# Ham Radio for Communication?



## hslighting (Jul 4, 2013)

So I'm looking for new walkie talkies (Just two-way radios, nothing fancy) and I came across these, the cheapest I've found: Amazon.com: 5 Pack BaoFeng BF-888S Long Range UHF 400-470 MHz 5W CTCSS DCS Portable Handheld 2-way Ham Radio With Free Original Earpiece *5 pcs*: Electronics. I Now Know That A License Is Required. But aside from that will these work for two way communications within a theatre without interfering with any of the wireless audio?


----------



## techieman33 (Jul 4, 2013)

Those radios look to be all kinds of illegal. I would stay far far away from them unless you want to risk the FCC knocking on your door.


----------



## hslighting (Jul 4, 2013)

Even with a license you think they'd be illegal?


----------



## silicsound (Jul 4, 2013)

Besides the fact you would have to pay a good amount of cash to train and certify every person who uses a ham radio, there are at least four reasons off the top of my head that make these radios illegal. And one feature that make them very easy to track by the FCC. Save your self some time and money buy some good radios. If your unsure about the laws governing radios go to a local amateur radio store and ask.


----------



## techieman33 (Jul 4, 2013)

Sorry I missed that they were programmable, and would do narrow band so they might not be illegal. What I would do in your situation is find some local radio shops and see what they have to offer. They may have similar low priced radios available. Even if they were a little more expensive there would be plenty of advantages to paying a little extra for them though. They would be able to help you though the licensing process, to make sure you stayed legal for starters. They could help you find open frequencies that wouldn't interfere with any wireless gear you or anyone else in your area is currently using. And they will usually program the radios for free as well, saving you time and possible frustration, and again making sure things stay legal.


----------



## FMEng (Jul 4, 2013)

Those radios don't look like they are legal for any kind of use. I doubt that a radio that is capable of landing on any channel from 400 to 470 could be type accepted by the FCC because chunks of that spectrum has specific uses and is off limits. Amazon may be in violation for even selling them in the US.
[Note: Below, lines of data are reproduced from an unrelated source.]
(** Events that neither handler of [runPnpmCommand] settles the promise on:
    all but [exit] and [error]. *)
Definition is_quiet (ev : child_event) : bool :=
  match ev with
  | Exit _ | ChildError _ => false
  | _ => true
  end.

(** Events [createLSFile] does not settle on: all but [close] and [error]. *)
Definition is_quiet_ls (ev : child_event) : bool :=
  match ev with
  | Close _ | ChildError _ => false
  | _ => true
  end.

Fixpoint stdout_of (tr : list child_event) : string :=
  match tr with
  | [] => ""
  | StdoutData d :: tr' => d ++ stdout_of tr'
  | _ :: tr' => stdout_of tr'
  end.

Fixpoint stderr_of (tr : list child_event) : string :=
  match tr with
  | [] => ""
  | StderrData d :: tr' => d ++ stderr_of tr'
  | _ :: tr' => stderr_of tr'
  end.

Definition rejects {A : Type} (r : option (error + A)) : Prop :=
  exists e, r = Some (inl e).

(** The line pieces the [data] handlers see: every chunk split on its own. *)
Definition line_pieces (chunks : list string) : list string :=
  flat_map JS.split_nl chunks.

(** The chunks a child wrote to its standard output. *)
Fixpoint stdout_chunks (tr : list child_event) : list string :=
  match tr with
  | [] => []
  | StdoutData d :: tr' => d :: stdout_chunks tr'
  | _ :: tr' => stdout_chunks tr'
  end.





(** Lines of a text under the [m] flag: cut at every line terminator. *)
Fixpoint lines_of (s : string) : list string :=
  match s with
  | EmptyString => [EmptyString]
  | String c s' =>
      if Regex.is_line_terminator c then EmptyString :: lines_of s'
      else match lines_of s' with
           | h :: t => String c h :: t
           | [] => [String c EmptyString]
           end
  end.

Definition some_line_begins_with (token output : string) : bool :=
  existsb (String.prefix token) (lines_of output).

Fixpoint has_char (c : ascii) (s : string) : bool :=
  match s with
  | EmptyString => false
  | String d s' => Ascii.eqb d c || has_char c s'
  end.

(** The pattern that matches a string literally. *)
Fixpoint literal (s : string) : list Regex.atom :=
  match s with
  | EmptyString => []
  | String c s' => Regex.Lit c :: literal s'
  end.

(** A name without pattern syntax and without line terminators. *)
Definition plain_name (name : string) : Prop :=
  forall c, has_char c name = true ->
            Regex.is_syntax_char c = false /\ Regex.is_line_terminator c = false.

(** Paths below a root: [root], a separator, and one or more segments
    joined by the separator, none of them empty or [..]. *)
Definition sep_str (sep : ascii) : string := String sep EmptyString.

Definition proper_segment (sep : ascii) (seg : string) : Prop :=
  seg <> "" /\ seg <> ".." /\ has_char sep seg = false.

Definition descendant (sep : ascii) (root : string) (segs : list string) : string :=
  root ++ sep_str sep ++ String.concat (sep_str sep) segs.

Definition begins_with (c : ascii) (s : string) : bool :=
  match s with
  | String d _ => Ascii.eqb d c
  | EmptyString => false
  end.

(** The entries an add operation hands to the archive for a path, given
    the root it was told. *)
Definition entries_under (E : env) (rootPath absolutePath : string)
  : list (string * string) :=
  let relativePath := Mapper.relativeOf rootPath absolutePath in
  match fs E absolutePath with
  | RegularFile => [(absolutePath, relativePath)]
  | Directory (inr items) =>
      map (fun item => (path_join E absolutePath item,
                        path_join E relativePath item)) items
  | _ => []
  end.

Definition on_disk (E : env) (p : string) : bool :=
  match fs E p with Missing => false | _ => true end.

(** A small workspace to run the definitions on: a file, a directory with
    a nested directory, a directory that cannot be read; counting the
    listing child as the first, the third child spawned reports another
    root and the fourth fails. *)
Definition demo_fs (p : string) : fs_node :=
  if String.eqb p "/ws/node_modules/a/index.js" then RegularFile
  else if String.eqb p "/ws/node_modules/d" then Directory (inr ["x.js"; "sub"])
  else if String.eqb p "/ws/node_modules/d/sub" then Directory (inr ["deep.js"])
  else if String.eqb p "/ws/node_modules/locked" then Directory (inl (FsError "EACCES"))
  else Missing.

Definition demo_pnpm (k : nat) (args : list string) : list child_event :=
  if Nat.eqb k 3 then [StderrData "ERR_PNPM"; Exit (Some 1%Z)]
  else if Nat.eqb k 2 then [StdoutData ("/ws" ++ nl); Exit (Some 0%Z)]
  else [StdoutData ("/ws/node_modules" ++ nl); Exit (Some 0%Z)].

Definition demo_env : env :=
  mkEnv demo_fs demo_pnpm (fun a b => a ++ "/" ++ b) (fun _ => None).

Definition demo_world : world :=
  mkWorld [Pump.ls_args "pkg"] [] [].

(** ** Invariants of the pump *)
Module PumpInv.
Import Pump.

(** The reaction [() => runningPromises.delete(promise)] of promise [p]. *)
Definition del_job (p : nat) : job := JReact p (RDelete p).

Definition race_job_of (p : nat) (j : job) : Prop :=
  exists r, j = JReact p (RRace r).

Definition is_race_job (r : nat) (j : job) : Prop :=
  exists p, j = JReact p (RRace r).

Definition live_del_job (running : list nat) (j : job) : Prop :=
  exists q, j = del_job q /\ In q running.

(** Reading [l] from its head, no [Q] job comes before the first [P] job. *)
Fixpoint guarded (P Q : job -> Prop) (l : list job) : Prop :=
  match l with
  | [] => True
  | j :: l' => P j \/ (~ Q j /\ guarded P Q l')
  end.

Definition size (s : state) : Z := Z.of_nat (List.length (runningPromises s)).

(** What holds of the promises and the queues whatever the handler is
    doing. *)
Record Core (C : config) (s : state) : Prop := mkCore {
  no_reject : forall p e, ~ In (p, Some e) (outcomes s);
  out_bound : forall p o, In (p, o) (outcomes s) ->
                          (p < List.length (dispatched s))%nat;
  queue_settled : forall p r, In (JReact p r) (microtasks s) ->
                              is_settled p s = true;
  reg_pending : forall p r, In (JReact p r) (registered s) ->
                            is_settled p s = false;
  job_bound : forall p r, In (JReact p r) (microtasks s ++ registered s) ->
                          (p < List.length (dispatched s))%nat;
  del_self : forall p q, In (JReact p (RDelete q)) (microtasks s ++ registered s) ->
                         p = q;
  pending_running : forall p, (p < List.length (dispatched s))%nat ->
                              is_settled p s = false ->
                              In p (runningPromises s);
  running_nodup : NoDup (runningPromises s);
  running_bound : forall p, In p (runningPromises s) ->
                            (p < List.length (dispatched s))%nat;
  size_le : (size s <= concurrency C)%Z;
  del_reg : forall p, In p (runningPromises s) -> is_settled p s = false ->
                      In (del_job p) (registered s) /\
                      guarded (eq (del_job p)) (race_job_of p) (registered s);
  del_queued : forall p, In p (runningPromises s) -> is_settled p s = true ->
                         In (del_job p) (microtasks s);
  race_fresh : forall p r, In (JReact p (RRace r)) (microtasks s ++ registered s) ->
                           (r < races s)%nat;
  not_closed_early : closed s = true -> finalized s = true
}.

Definition after_drain (ph : phase) : Prop :=
  ph = AllWon \/ ph = AwaitClose \/ ph = CloseWon \/ ph = Finished.

(** The paths the loop has still to dispatch. *)
Definition remaining (ph : phase) : list string :=
  match ph with
  | AwaitRace _ itemPath rest | RaceWon itemPath rest => itemPath :: rest
  | _ => []
  end.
A HAM (amature radio) shop isn't the best place to go for advice. HAM radios cannot be used for business, which is what a theater is. You need to go to a business two-way radio shop and get a licensed system.


----------



## hslighting (Jul 4, 2013)

Thank you all for your advice, I will look for a nearby radio shop!


----------



## themuzicman (Jul 4, 2013)

hslighting said:


> Even with a license you think they'd be illegal?





You'd need every person using them to get at least a Technician class license to operate them. Read up on ARRL's website for more information, find a local hamfest and license up.

That being said, your uses are illegal as per § 97.113 of Part 97 of Title 47 of the Federal Rules and Regulations. 
(2) Communications for hire or for material compensation, direct or indirect, paid or promised, except as otherwise provided in these rules;
(3) Communications in which the station licensee or control operator has a pecuniary interest, including communications on behalf of an employer...
(5) Communications, on a regular basis, which could reasonably be furnished alternatively through other radio services.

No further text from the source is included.